Companies passed more of their rising costs to wholesale buyers last month, the government reported yesterday, adding to concerns that the Federal Reserve will raise interest rates briskly this year to keep consumer price inflation under control.
Producer prices rose 0.8 percent in May, on a seasonally adjusted basis, the most of any month in more than a year, according to the Labor Department's producer price index. The PPI measures changes in prices paid to producers for finished goods that are later sold by retailers, typically at a higher price, to consumers.
The May figure followed increases of 0.7 percent in April and 0.5 percent in March. The PPI rose 5 percent in the 12 months that ended May 31, the fastest such rise since December 1990 and an acceleration from the 3.7 percent increase in the 12 months that ended April 30.
Much of the May increase was driven by higher food and energy prices, which rose 1.5 percent and 1.6 percent, respectively. Excluding those items, the core PPI rose a more moderate 0.3 percent, reflecting higher prices for items such as cars, light trucks, pet food and household furniture.
The May PPI report contrasts with those from earlier this year, when companies were paying sharply higher prices for raw materials -- particularly for oil, gas and metals -- but had to eat those extra expenses because they had little power to pass those costs on to their business customers.
In May, companies were able to raise prices much faster at each stage of the production pipeline. Prices rose 2.8 percent for crude goods, such as grain, crude oil, raw cotton and metals, that are intended for further processing and not ready for sale to consumers. Prices rose 1.1 percent for "intermediate goods," such as flour, cotton yarn and steel, which are used in the production of finished goods. Both figures fell from April, but remained well above the rates in March and February.
The big question for Fed officials is how fast they will have to raise interest rates this year to prevent companies from raising consumer prices so much that inflation takes off.
"The May producer price report showed larger and more broad-based price pressures than expected . . . renewing concerns about" how quickly the Fed will raise rates over the rest of the year, Peter E. Kretzmer, senior economist with Banc of America Securities, wrote in a note to clients. "Not only have cost pressures increased, but the ability of businesses to pass these increases through to finished goods is better than has been seen for most of the past decade."
The financial-market reaction to the price report was muted.
Fed officials have signaled that they will raise the target for their benchmark overnight interest rate at their next policymaking meeting, June 29 and 30.
Analysts widely believe that the central bank will raise the target to 1.25 percent from 1 percent, in large part because Fed Chairman Alan Greenspan reiterated Tuesday that he and his colleagues believe they can raise the target at a "measured," or gradual, pace because they believe "inflationary pressures are not likely to be a serious concern in the period ahead."
Greenspan and other Fed officials have argued that much of the recent increases in raw materials prices are temporary, and that companies' fat profit margins will enable them to absorb most of their rising costs rather than pass them on to consumers. Greenspan also has said that global competition should force many companies to hold consumer prices steady rather than risk losing market share.
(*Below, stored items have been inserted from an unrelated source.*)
(* ===== verification/Job.v ===== *)
(** What the native jobs share (runner/src/cdi_memory_jobs.c, cdi_service_jobs.c,
    cdi_drawing_jobs.c, cdi_loader_jobs.c): the machine with a job's counters
    and its view of the debugger, the clock of one replaced instruction, the
    frontier before it, and the condition codes the jobs compute themselves.

    A job stands for a stretch of guest code.  It may run only while the
    debugger wants nothing in that stretch; [fallback] then hands the rest to
    the generated code, which is a parameter here. *)

From Stdlib Require Import ZArith Lia Bool.
From stdpp Require Import base tactics numbers list.
From S2P Require Import Prelude Irq Cpu Interp Ram Mcd212 Bus.
Open Scope Z_scope.
Open Scope mach_scope.

(** * The debugger's stops (runner/src/debug_server.c) *)
Record DebugStops := mkStops {
  g_debug_native_observation_epoch : Z;
  g_stop_seq : Z;
  s_stoppc_armed : Z;
  s_stoppc : list Z;       (* the pc of each slot *)
}.

Definition debug_native_job_epoch (d : DebugStops) : Z := g_debug_native_observation_epoch d.

Definition debug_native_job_allowed (first limit : Z) (d : DebugStops) : bool :=
  if z2b (g_stop_seq d) then false
  else if z2b (s_stoppc_armed d) then
    negb (existsb (fun pc => (first <=? pc) && (pc <? limit)) (s_stoppc d))
  else true.

(** What a job asks of the board besides the CPU's part: what the command
    thread has published by now. *)
Class JobHost (S : Type) `{Board S} : Type := {
  debug_of : S -> DebugStops;
}.

(** * The machine a job runs on *)
Record Job (St S : Type) := mkJob {
  sys : Sys S;
  g_native_insn_count : Z;   (* uint64_t *)
  stats : St;
  observation_epoch : Z;     (* the job's local *)
}.
Arguments mkJob {St S}. Arguments sys {St S}. Arguments g_native_insn_count {St S}.
Arguments stats {St S}. Arguments observation_epoch {St S}.

Definition ram (address size : Z) : bool :=
  ((address <? CDI_RAM0_SIZE) && (size <=? CDI_RAM0_SIZE - address)) ||
  ((CDI_RAM1_BASE <=? address) && (address - CDI_RAM1_BASE <? CDI_RAM1_SIZE) &&
   (size <=? CDI_RAM1_SIZE - (address - CDI_RAM1_BASE))).

(** * Condition codes *)
Definition size_mask (bits : Z) : Z := if bits =? 32 then 0xFFFFFFFF else u32 (Z.shiftl 1 bits) - 1.

Definition logic_sr (value bits sr : Z) : Z :=
  let sr := Z.land sr 0xFFF0 in
  let sr := if Z.land value (size_mask bits) =? 0 then Z.lor sr SR_Z else sr in
  if z2b (Z.land value (u32 (Z.shiftl 1 (bits - 1)))) then Z.lor sr SR_N else sr.

Definition overflow_bit (x y bits : Z) : bool :=
  z2b (Z.land (Z.land x y) (u32 (Z.shiftl 1 (bits - 1)))).

Definition subtract_result (left right bits : Z) : Z :=
  Z.land (u32 (Z.land left (size_mask bits) - Z.land right (size_mask bits))) (size_mask bits).

Definition subtract_sr (left right bits sr : Z) : Z :=
  let left := Z.land left (size_mask bits) in
  let right := Z.land right (size_mask bits) in
  let result := Z.land (u32 (left - right)) (size_mask bits) in
  let sr := logic_sr result bits (Z.land sr 0xFFEF) in
  let sr := if left <? right then Z.lor sr (Z.lor SR_X SR_C) else sr in
  if overflow_bit (Z.lxor left right) (Z.lxor left result) bits then Z.lor sr SR_V else sr.

(** [compare]: the codes of a comparison of [bits]-bit values; X is kept. *)
Definition compare_sr (left right bits sr : Z) : Z :=
  let result := Z.land (u32 (left - right)) (size_mask bits) in
  let sr := logic_sr result bits sr in
  let sr := if left <? right then Z.lor sr SR_C else sr in
  if overflow_bit (Z.lxor left right) (Z.lxor left result) bits then Z.lor sr SR_V else sr.

(** A register whose low word is replaced. *)
Definition low_word (v w : Z) : Z := Z.lor (Z.land v 0xFFFF0000) w.

Section Jobs.
Context {St S : Type} `{JobHost S}.

Definition on_sys {A} (m : Mach (Sys S) A) : Mach (Job St S) A :=
  fun j => let '(r, s) := m (sys j) in
           (r, mkJob s (g_native_insn_count j) (stats j) (observation_epoch j)).

Definition upd_stats (f : St -> St) : Mach (Job St S) unit :=
  modify (fun j => mkJob (sys j) (g_native_insn_count j) (f (stats j)) (observation_epoch j)).

Definition observe (e : Z) : Mach (Job St S) unit :=
  modify (fun j => mkJob (sys j) (g_native_insn_count j) (stats j) e).

Definition job_debug : Mach (Job St S) DebugStops := gets (fun j => debug_of (bus (sys j))).

Definition job_cpu (f : M68KState -> M68KState) : Mach (Job St S) unit := on_sys (upd_cpu f).

(** Accepted now, by the test the interrupt delivery makes itself. *)
Definition irq_ready (s : Sys S) : bool :=
  let irq := irq_of (bus s) in
  let level := recomp_pending_irq_level irq in
  g_recomp_irq_armed s && z2b (recomp_pending_irq_mask irq) &&
  ((level =? 7) || (Z.land (Z.shiftr (SR (g_cpu s)) 8) 7 <? level)).

(** Only an ordinary call is taken over: BSR, JSR to the absolute address or
    through an address register, with its return address on the stack. *)
Definition call_target (caller opcode : Z) : Mach (Sys S) (option (Z * Z)) :=
  let next := u32 (caller + 2) in
  if Z.land opcode 0xFF00 =? 0x6100 then
    if Z.land opcode 255 =? 0 then
      w <-- on_bus (m68k_read16 next);;
      ret (Some (u32 (caller + 2 + i16 w), u32 (next + 2)))
    else ret (Some (u32 (caller + 2 + i8 opcode), next))
  else if opcode =? 0x4EB9 then
    target <-- on_bus (m68k_read32 next);;
    ret (Some (target, u32 (next + 4)))
  else if Z.land opcode 0xFFF8 =? 0x4E90 then
    target <-- getA (Z.land opcode 7);;
    ret (Some (target, next))
  else ret None.

Definition ordinary_call_to (entry : Z) : Mach (Sys S) bool :=
  caller <-- gets (fun s => PC (g_cpu s));;
  if negb (ram caller 6) &&
     negb ((CDI_ROM_BASE <=? caller) && (caller <=? CDI_MCD212_BASE - 6)) then ret false
  else
    opcode <-- on_bus (m68k_read16 caller);;
    call <-- call_target caller opcode;;
    match call with
    | None => ret false
    | Some (target, next) =>
      if negb (target =? entry) then ret false
      else
        sp <-- getA 7;;
        back <-- on_bus (m68k_read32 sp);;
        ret (back =? next)
    end.

(** [g_vblank_threshold]: the clock runs when this many cycles are due. *)
Context (g_vblank_threshold : Z).

Definition charge (cycles : Z) : Mach (Sys S) unit :=
  modify (fun s => set_cycles (u32 (g_cycle_accumulator s + cycles))
                              (u32 (g_audio_cycle_counter s + cycles)) s);;;
  acc <-- gets g_cycle_accumulator;;
  when (g_vblank_threshold <=? acc) glue_check_vblank.

Definition account (cycles : Z) : Mach (Job St S) unit :=
  modify (fun j => mkJob (sys j) (u64 (g_native_insn_count j + 1)) (stats j) (observation_epoch j));;;
  on_sys (charge cycles).

(** The generated code's dispatcher, and its stretch [first, limit). *)
Context (recomp_tail_call : Z -> Mach (Sys S) unit).

Definition tail_call_here : Mach (Job St S) unit :=
  pc <-- gets (fun j => PC (g_cpu (sys j)));;
  on_sys (recomp_tail_call pc).

(** The admission half of a frontier: has the debugger published a stop in the
    stretch since the last look? *)
Definition still_allowed (first limit : Z) : Mach (Job St S) bool :=
  d <-- job_debug;;
  let observed := debug_native_job_epoch d in
  last <-- gets observation_epoch;;
  if observed =? last then ret true
  else
    observe observed;;;
    ret (debug_native_job_allowed first limit d).
End Jobs.

(** * The safepoint and the clock *)
Section JobLemmas.
Context {S : Type} `{Board S}.

(** The safepoint of the interpreter and the job's test are the same. *)
Lemma ready_throws (s : Sys S) : irq_ready s = true -> exists e s', recomp_take_irq s = (Exn e, s').
Proof.
  intros Hr.
  assert (forall {A} (m : Mach (Sys S) A) k,
    (forall a s, exists e s', (k a : Mach (Sys S) unit) s = (Exn e, s')) ->
    forall s, exists e s', bind m k s = (Exn e, s')) as Hb.
  { intros A m k Hk t. unfold bind. destruct (m t) as [[a|e] t']; [apply Hk|eauto]. }
  unfold irq_ready in Hr. apply andb_true_iff in Hr as [[Ha Hm]%andb_true_iff Hl].
  unfold recomp_take_irq. cbv beta iota delta [bind gets getSR].
  set (lvl := recomp_pending_irq_level _) in *.
  assert (irq_deliverable lvl (Z.land (Z.shiftr (SR (g_cpu s)) 8) 7) = true) as ->.
  { unfold irq_deliverable. assert (0 <= Z.land (Z.shiftr (SR (g_cpu s)) 8) 7).
    { apply Z.land_nonneg. right. lia. }
    rewrite andb_true_iff. split; [|exact Hl]. apply Z.ltb_lt.
    apply orb_true_iff in Hl as [Hl%Z.eqb_eq|Hl%Z.ltb_lt]; lia. }
  rewrite Ha. cbn [andb when]. destruct (irq_consume _ _) as [vec irq'].
  cbv beta. repeat (apply Hb; intros ? ?). eexists _, _. reflexivity.
Qed.

Lemma not_ready (s : Sys S) : irq_ready s = false -> debug_trace_block s = (Ok tt, s).
Proof.
  intros Hr. unfold debug_trace_block. cbv beta iota delta [bind gets].
  destruct (recomp_pending_irq_mask (irq_of (bus s)) =? 0) eqn:Em; [done|]. cbn [negb when].
  unfold recomp_take_irq. cbv beta iota delta [bind gets getSR].
  unfold irq_ready, z2b in Hr. rewrite Em in Hr. cbn [negb] in Hr. rewrite andb_true_r in Hr.
  unfold irq_deliverable. set (lvl := recomp_pending_irq_level _) in *.
  destruct (g_recomp_irq_armed s); cbn [andb] in *; [|by rewrite andb_false_r].
  rewrite Hr, andb_false_r. done.
Qed.

Lemma ready_safepoint (s : Sys S) : irq_ready s = true -> debug_trace_block s = recomp_take_irq s.
Proof.
  intros Hr. unfold debug_trace_block. cbv beta iota delta [bind gets].
  unfold irq_ready, z2b in Hr. destruct (recomp_pending_irq_mask _ =? 0); [|done].
  cbn in Hr. by rewrite andb_false_r in Hr.
Qed.

Lemma charge_cpu g_vblank_threshold c (s : Sys S) : g_cpu (snd (charge g_vblank_threshold c s)) = g_cpu s.
Proof.
  unfold charge. cbv beta iota delta [bind gets modify when]. cbn [set_cycles g_cycle_accumulator].
  destruct (_ <=? _); [|done].
  unfold glue_check_vblank. cbv beta iota delta [bind gets modify on_bus].
  by destruct (mcd212_tick _ _) as [[?|?] ?].
Qed.
End JobLemmas.

(** The flat board, with no debugger. *)
#[export] Instance flat_host : JobHost FlatBoard := {
  debug_of _ := mkStops 0 0 0 [];
}.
But the strengthening economy has already allowed many truckers, freight railroads, hotels, restaurants and even ice-cream vendors to raise consumer prices in the past eight weeks, according to a Fed survey released Wednesday.
And Greenspan stressed Tuesday that if the Fed's forecasts turn out to be wrong, the central bank will act accordingly.
Some analysts said yesterday that the PPI report, combined with the 0.6 percent increase in the consumer price index last month, indicate that rising inflation pressures may force the Fed to raise its target in bigger and more frequent steps than implied by a "measured pace."
"Let's be clear: We do not think we are on the brink of runaway inflation," said Dana A. Saportaof Stone & McCarthy Research Associates. "However, we find it overly sanguine to argue that inflation pressures [are] not building in the economy. The pipeline PPI indices show that inflation certainly can be a problem if not addressed preemptively" by Fed action to raise interest rates.
Saporta is among several analysts who believe that the Fed may follow a quarter-percentage-point rate increase this month with a half-point increase at the next scheduled policymaking meeting, in August.